Nothing going on in my life. Suffering from Artist's Depression, or it could just be 'David Depression', or 'Family Depression'. Hard to tell sometimes.
I took a high energy yoga class today, too. I just wasn't into it much. Didn't feel like it.
I just took a little nap, while listening to a Biology lecture. That was nice.
I attempted a blog before the nap, but didn't want to burden anybody reading the blog with my depression thoughts.
I ate keische today. I don't know how to spell it. I just tried to find it in the dictionary. No luck.
I am starting to feel better after painting a little.

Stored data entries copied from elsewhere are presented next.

(** ** Beta_CDF_At and the refinement loop *)

Section Quantile.

Variable K : Collaborators.

Lemma bind_not_OutOfFuel {A B : Type} (m : outcome A) (k : A -> outcome B) :
  m <> OutOfFuel -> (forall a, k a <> OutOfFuel) -> bind m k <> OutOfFuel.
Proof. destruct m; simpl; auto; discriminate. Qed.

Lemma Beta_CDF_At_total (α β x : float) : Beta_CDF_At K α β x <> OutOfFuel.
Proof.
  unfold Beta_CDF_At, Beta_CDF.
  repeat match goal with |- context [if ?b then _ else _] => destruct b end;
    try discriminate;
    apply bind_not_OutOfFuel;
    auto using betaContinuedFraction_total; discriminate.
Qed.

(** The loop leaves once [n > 64]: from a state with count [n], [66 - n]
    turns (and at least one) are enough. *)
Lemma refine_loop_enough (fuel : nat) : forall (α β p mean : float) (s : refine_state),
  (1 <= Z.of_nat fuel)%Z -> (66 - r_n s <= Z.of_nat fuel)%Z ->
  refine_loop K fuel α β p mean s <> OutOfFuel.
Proof.
  induction fuel as [|fuel IH]; intros α β p mean s H1 H2; [simpl in H1; lia|].
  cbn [refine_loop].
  destruct (Abs (r_step0 s) >? 1e-11 * r_x s); [|discriminate].
  apply bind_not_OutOfFuel; [apply Beta_CDF_At_total|]. intros cdf.
  destruct (p - cdf =? 0); cbn [orb]; [discriminate|].
  destruct (r_n s >? 64)%Z eqn:Hn; [discriminate|].
  destruct (Abs (p - cdf) >? tol * p); [discriminate|].
  rewrite Z.gtb_ltb in Hn. apply Z.ltb_ge in Hn.
  apply IH; cbn [r_n]; lia.
Qed.

Lemma refine_loop_total (α β p mean x step0 : float) :
  refine_loop K refine_steps α β p mean {| r_x := x; r_step0 := step0; r_n := 0 |}
  <> OutOfFuel.
Proof. apply refine_loop_enough; cbn; lia. Qed.

(** With any fuel left for [bisect], [cdf_beta_Pinv] returns or panics. *)
Lemma cdf_beta_Pinv_total (fuel : nat) (α β p : float) :
  cdf_beta_Pinv K (S fuel) α β p <> OutOfFuel.
Proof.
  unfold cdf_beta_Pinv, cdf_beta_Pinv_run.
  rewrite bisect_in_cdf_beta_Pinv. cbn [bind].
  apply bind_not_OutOfFuel; [apply refine_loop_total | discriminate].
Qed.

Lemma BetaInv_CDF_For_total (fuel : nat) (α β p : float) :
  BetaInv_CDF_For K (S fuel) α β p <> OutOfFuel.
Proof.
  unfold BetaInv_CDF_For.
  repeat match goal with |- context [if ?b then _ else _] => destruct b end;
    try discriminate; try apply cdf_beta_Pinv_total.
  apply bind_not_OutOfFuel; [apply cdf_beta_Pinv_total | discriminate].
Qed.

(** The turn that finds the residual above the tolerance is the last one:
    the loop leaves with 999.0, whatever the count [n]. *)
Lemma refine_loop_gives_up (fuel : nat) (α β p mean cdf : float) (s : refine_state) :
  (Abs (r_step0 s) >? 1e-11 * r_x s) = true ->
  Beta_CDF_At K α β (r_x s) = Val cdf ->
  (p - cdf =? 0) = false ->
  (r_n s >? 64)%Z = false ->
  (Abs (p - cdf) >? tol * p) = true ->
  refine_loop K (S fuel) α β p mean s =
  Val {| r_x := 999;
         r_step0 := (p - cdf) / Max (2 * Abs ((p - cdf) / r_x s))
                                    (Beta_PDF_At K α β (r_x s));
         r_n := r_n s + 1 |}.
Proof.
  intros H1 H2 H3 H4 H5. cbn [refine_loop].
  rewrite H1, H2. cbn [bind]. rewrite H3, H4. cbn [orb]. rewrite H5.
  reflexivity.
Qed.

End Quantile.

(** ** The claims about Beta_CDF_At, cdf_beta_Pinv and BetaInv_CDF_For *)

(** C8. For every α and β, so for every α > 0 and β > 0:
    [Beta_CDF_At(α, β, 0)] returns exactly 0.0 and [Beta_CDF_At(α, β, 1)]
    returns exactly 1.0, whatever the collaborators compute. *)
Theorem Beta_CDF_At_boundary (K : Collaborators) (α β : float) :
  Beta_CDF_At K α β 0 = Val 0.0 /\ Beta_CDF_At K α β 1 = Val 1.0.
Proof. split; reflexivity. Qed.

(** C6, as amended. For every α < 0 or β < 0 (and every p),
    [BetaInv_CDF_For] panics: it signals a domain error and computes no
    numeric result. *)
Theorem BetaInv_CDF_For_rejects_negative
    (K : Collaborators) (fuel : nat) (α β p : float) :
  (α <? 0) = true \/ (β <? 0) = true ->
  is_panic (BetaInv_CDF_For K fuel α β p) = true.
Proof.
  intros H. unfold BetaInv_CDF_For.
  destruct ((p <? 0) || (p >? 1)); [reflexivity|].
  destruct (α <? 0); [reflexivity|].
  destruct H as [H|H]; [discriminate H|]. now rewrite H.
Qed.

Lemma BetaInv_CDF_For_rejects_negative_witness :
  is_panic (BetaInv_CDF_For Sample.collaborators 1 (-1) 3 0.5) = true.
Proof.
  apply BetaInv_CDF_For_rejects_negative. left. reflexivity.
Defined.

(** α = 0 passes the validation, for every choice of collaborators. *)
Lemma BetaInv_CDF_For_accepts_zero (K : Collaborators) (fuel : nat) :
  BetaInv_CDF_For K fuel 0 1 0 = Val 0.
Proof. reflexivity. Qed.

(** C6, as stated, fails at α = 0, β = 1, p = 0: α <= 0, and the call
    returns the number 0.0 instead of signalling a domain error. *)
Lemma BetaInv_CDF_For_zero_shape_not_rejected :
  (0 <=? 0) = true /\
  BetaInv_CDF_For Sample.collaborators 1 0 1 0 = Val 0.
Proof. split; [reflexivity | apply BetaInv_CDF_For_accepts_zero]. Qed.

(** A first residual that is not zero and is above [tol * p] ends the loop in
    its first turn. *)
Lemma cdf_beta_Pinv_gives_up
    (K : Collaborators) (fuel : nat) (α β p cdf : float) :
  (Abs 999999 >? 1e-11 * first_guess K α β p) = true ->
  Beta_CDF_At K α β (first_guess K α β p) = Val cdf ->
  (p - cdf =? 0) = false ->
  (Abs (p - cdf) >? tol * p) = true ->
  cdf_beta_Pinv_run K (S fuel) α β p =
  Val {| r_x := 999;
         r_step0 := (p - cdf) / Max (2 * Abs ((p - cdf) / first_guess K α β p))
                                    (Beta_PDF_At K α β (first_guess K α β p));
         r_n := 1 |}.
Proof.
  intros H1 H2 H3 H4.
  unfold cdf_beta_Pinv_run.
  rewrite bisect_in_cdf_beta_Pinv. cbn [bind].
  unfold refine_steps.
  now rewrite (refine_loop_gives_up K _ α β p _ cdf) by (cbn [r_x r_step0 r_n]; auto).
Qed.

(** C3 (the code breaks it). At α = 0, β = 1, p = 0.3, an input that passes
    the validation, [BetaInv_CDF_For] returns the sentinel 999.0 as if it were
    a quantile, whatever the collaborators compute: the seed is the mean 0,
    where the CDF is exactly 0, the residual 0.3 is above the tolerance, and
    the first refinement step ends the loop with [x = 999.00]. *)
Theorem BetaInv_CDF_For_returns_sentinel (K : Collaborators) (fuel : nat) :
  BetaInv_CDF_For K (S fuel) 0 1 0.3 = Val 999.
Proof.
  change (BetaInv_CDF_For K (S fuel) 0 1 0.3)
    with (cdf_beta_Pinv K (S fuel) 0 1 0.3).
  unfold cdf_beta_Pinv.
  (* first guess 0 = 0/(0+1); CDF(0) = 0; dP = 0.3 *)
  rewrite (cdf_beta_Pinv_gives_up K fuel 0 1 0.3 0); reflexivity.
Qed.

(** C4 (the code breaks it). Whenever the residual at the first guess is not
    zero and is above [tol * p], [cdf_beta_Pinv] ends its loop in the first
    turn with the sentinel 999.0: one refinement step has been taken, not 64. *)
Theorem cdf_beta_Pinv_gives_up_at_once
    (K : Collaborators) (fuel : nat) (α β p cdf : float) :
  (Abs 999999 >? 1e-11 * first_guess K α β p) = true ->
  Beta_CDF_At K α β (first_guess K α β p) = Val cdf ->
  (p - cdf =? 0) = false ->
  (Abs (p - cdf) >? tol * p) = true ->
  cdf_beta_Pinv K (S fuel) α β p = Val 999 /\
  exists step0,
    cdf_beta_Pinv_run K (S fuel) α β p =
    Val {| r_x := 999; r_step0 := step0; r_n := 1 |}.
Proof.
  intros H1 H2 H3 H4. unfold cdf_beta_Pinv.
  rewrite (cdf_beta_Pinv_gives_up K fuel α β p cdf H1 H2 H3 H4).
  split; [reflexivity | eexists; reflexivity].
Qed.

Lemma cdf_beta_Pinv_gives_up_at_once_witness :
  first_guess Sample.collaborators 2 3 0.3 = 0.4 /\
  cdf_beta_Pinv Sample.collaborators 1 2 3 0.3 = Val 999 /\
  exists step0,
    cdf_beta_Pinv_run Sample.collaborators 1 2 3 0.3 =
    Val {| r_x := 999; r_step0 := step0; r_n := 1 |}.
Proof.
  split; [vm_compute; reflexivity|].
  eapply (cdf_beta_Pinv_gives_up_at_once Sample.collaborators 0 2 3 0.3).
  1: vm_compute; reflexivity.
  1: vm_compute; reflexivity.
  1: vm_compute; reflexivity.
  vm_compute; reflexivity.
Defined.

(** C1 (the code breaks it). For every p with 0.5 < p < 1 and shapes that
    pass the validation, [BetaInv_CDF_For(α, β, p)] returns 1 minus
    [cdf_beta_Pinv(1-p, β, α)].  The parameters of [cdf_beta_Pinv] are
    (α, β, p) in this order, so the call solves for the shapes (1-p, β) at the
    probability α, and not for the shapes (β, α) at the probability 1-p. *)
Theorem BetaInv_CDF_For_upper_half
    (K : Collaborators) (fuel : nat) (α β p : float) :
  (p >? 0.5) = true -> (p <? 1) = true ->
  (α <? 0) = false -> (β <? 0) = false ->
  BetaInv_CDF_For K fuel α β p =
  (r <- cdf_beta_Pinv K fuel (1 - p) β α ;; Val (1 - r)).
Proof.
  intros Hp H1 Ha Hb. unfold BetaInv_CDF_For, gtb in *.
  assert (H0 : (0 <? p) = true) by (apply (above_positive 0.5); auto).
  rewrite (ltb_asym _ _ H0), (ltb_asym _ _ H1), Ha, Hb.
  rewrite (ltb_not_eqb' _ _ H0), (ltb_not_eqb _ _ H1), Hp.
  reflexivity.
Qed.

(** At α = 1, β = 2, p = 0.95 the call made returns 999.0 and the result is
    -998, where the swapped call of the claim finds the quantile 0.7763...
    of Beta(1,2). *)
Lemma BetaInv_CDF_For_upper_half_witness :
  BetaInv_CDF_For Sample.collaborators 1 1 2 0.95 =
    (r <- cdf_beta_Pinv Sample.collaborators 1 (1 - 0.95) 2 1 ;; Val (1 - r)) /\
  BetaInv_CDF_For Sample.collaborators 1 1 2 0.95 = Val (-998) /\
  (r <- cdf_beta_Pinv Sample.collaborators 1 2 1 (1 - 0.95) ;; Val (1 - r))
    = Val 0.77639320225002684.
Proof.
  split; [|split].
  - apply BetaInv_CDF_For_upper_half; reflexivity.
  - vm_compute. reflexivity.
  - vm_compute. reflexivity.
Defined.

(** C2 (the code breaks it). [BetaInv_CDF_For(1, 1, 0.3)] starts at the mean
    0.5; unless the CDF computed there is within [tol * 0.3] of 0.3 (the CDF
    of Beta(1,1) at 0.5 is 0.5), the call returns 999.0 and not 0.3. *)
Theorem BetaInv_CDF_For_uniform_gives_up
    (K : Collaborators) (fuel : nat) (cdf : float) :
  Beta_CDF_At K 1 1 0.5 = Val cdf ->
  (0.3 - cdf =? 0) = false ->
  (Abs (0.3 - cdf) >? tol * 0.3) = true ->
  BetaInv_CDF_For K (S fuel) 1 1 0.3 = Val 999.
Proof.
  intros H1 H2 H3.
  change (BetaInv_CDF_For K (S fuel) 1 1 0.3)
    with (cdf_beta_Pinv K (S fuel) 1 1 0.3).
  unfold cdf_beta_Pinv.
  now rewrite (cdf_beta_Pinv_gives_up K fuel 1 1 0.3 cdf) by auto.
Qed.

Lemma BetaInv_CDF_For_uniform_gives_up_witness :
  Beta_CDF_At Sample.collaborators 1 1 0.5 = Val 0.50000000000000111 /\
  BetaInv_CDF_For Sample.collaborators 1 1 1 0.3 = Val 999.
Proof.
  split; [vm_compute; reflexivity|].
  apply (BetaInv_CDF_For_uniform_gives_up Sample.collaborators 0
           0.50000000000000111); vm_compute; reflexivity.
Defined.

(** ** Rounding to binary64: square roots and products below 1

    What [Sqrt(x) * Sqrt(mean)] is for x and mean inside (0,1) is read off the
    specification of the binary64 operations ([SFsqrt], [SFmul] and the
    rounding [binary_round_aux] they share). *)

Section Rounding.

Local Open Scope Z_scope.

Lemma pow2_succ (k : Z) : 0 <= k -> 2 ^ (k + 1) = 2 * 2 ^ k.
Proof. intros. change (k + 1) with (Z.succ k). now rewrite Z.pow_succ_r. Qed.

Lemma digits2_pos_bounds (p : positive) :
  2 ^ (Zpos (digits2_pos p) - 1) <= Zpos p < 2 ^ Zpos (digits2_pos p).
Proof.
  induction p as [p IH|p IH|]; cbn [digits2_pos].
  - rewrite Pos2Z.inj_succ. unfold Z.succ.
    replace (Zpos (digits2_pos p) + 1 - 1) with (Zpos (digits2_pos p) - 1 + 1) by lia.
    rewrite !pow2_succ by lia. lia.
  - rewrite Pos2Z.inj_succ. unfold Z.succ.
    replace (Zpos (digits2_pos p) + 1 - 1) with (Zpos (digits2_pos p) - 1 + 1) by lia.
    rewrite !pow2_succ by lia. lia.
  - cbn. lia.
Qed.

Lemma digits2_pos_unique (p : positive) (k : Z) :
  2 ^ (k - 1) <= Zpos p < 2 ^ k -> Zpos (digits2_pos p) = k.
Proof.
  intros [Hl Hu]. pose proof (digits2_pos_bounds p) as [Bl Bu].
  set (d := Zpos (digits2_pos p)) in *.
  assert (0 < d) by (unfold d; lia).
  destruct (Z.lt_trichotomy d k) as [H1|[H1|H1]]; [|assumption|]; exfalso.
  - assert (2 ^ d <= 2 ^ (k - 1)) by (apply Z.pow_le_mono_r; lia). lia.
  - destruct (Z.le_gt_cases 0 k) as [Hk|Hk].
    + assert (2 ^ k <= 2 ^ (d - 1)) by (apply Z.pow_le_mono_r; lia). lia.
    + rewrite (Z.pow_neg_r 2 k) in Hu by lia. lia.
Qed.

(** shr_1 halves the mantissa. *)
Lemma shr_1_m (r : shr_record) : 0 <= shr_m r -> shr_m (shr_1 r) = shr_m r / 2.
Proof.
  destruct r as [m b c]. cbn [shr_m]. intros H.
  destruct m as [|[p|p|]|p]; cbn [shr_1 shr_m];
    try first [ reflexivity | lia ].
  - apply (Z.div_unique _ 2 _ 1); [lia | now rewrite Pos2Z.inj_xI].
  - apply (Z.div_unique _ 2 _ 0); [lia | rewrite Pos2Z.inj_xO; lia].
Qed.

My brother was a little down yesterday, so I cheered him up, but I feel blue today. No explanation for this. Could be for feeling this way today is I've been coasting on savings for some time, and I have to gear up to make some money. Then it is a battle with self-esteem issues, and trying to feel good about yourself, and just hoping that someone responds to my artwork, or what I do on Facebook, and youtube, it makes me feel good. Any kind of reaction, even if they hate my stuff, that would be better than the constant apathy towards me and my work. Maybe it's my own damn fault for being too much of a dick all the time to people. I can't explain how I am or how I act or behave sometimes. I often feel like I'm the musical equivalent of a hurdy-gurdy box. Maybe I should learn to play something. It can't be that hard, with practice.
A musical instrument might make me happy, who knows? I have plenty of guitars around here, don't know what my problem is. I just feel happy with the painting.
My body needs liquid. I feel like eating a salad, or some fruits and vegetables.
I want to watch cartoons, but I am happy learning about algae from the biology lecture.
No one to talk to right now. Have to wait for people to get home from school or work. Most people don't get to do what they want every day, all day long. I'd like to keep doing this, but I guess I could use some funding.
I have to try something to keep this all going.
I'll feel better in a little while. Just happens sometimes. We'll see how it goes.
Everyone gets the blues sometimes. It's a part of life. The challenge is to pull yourself out of it a.s.a.p. and to fight it.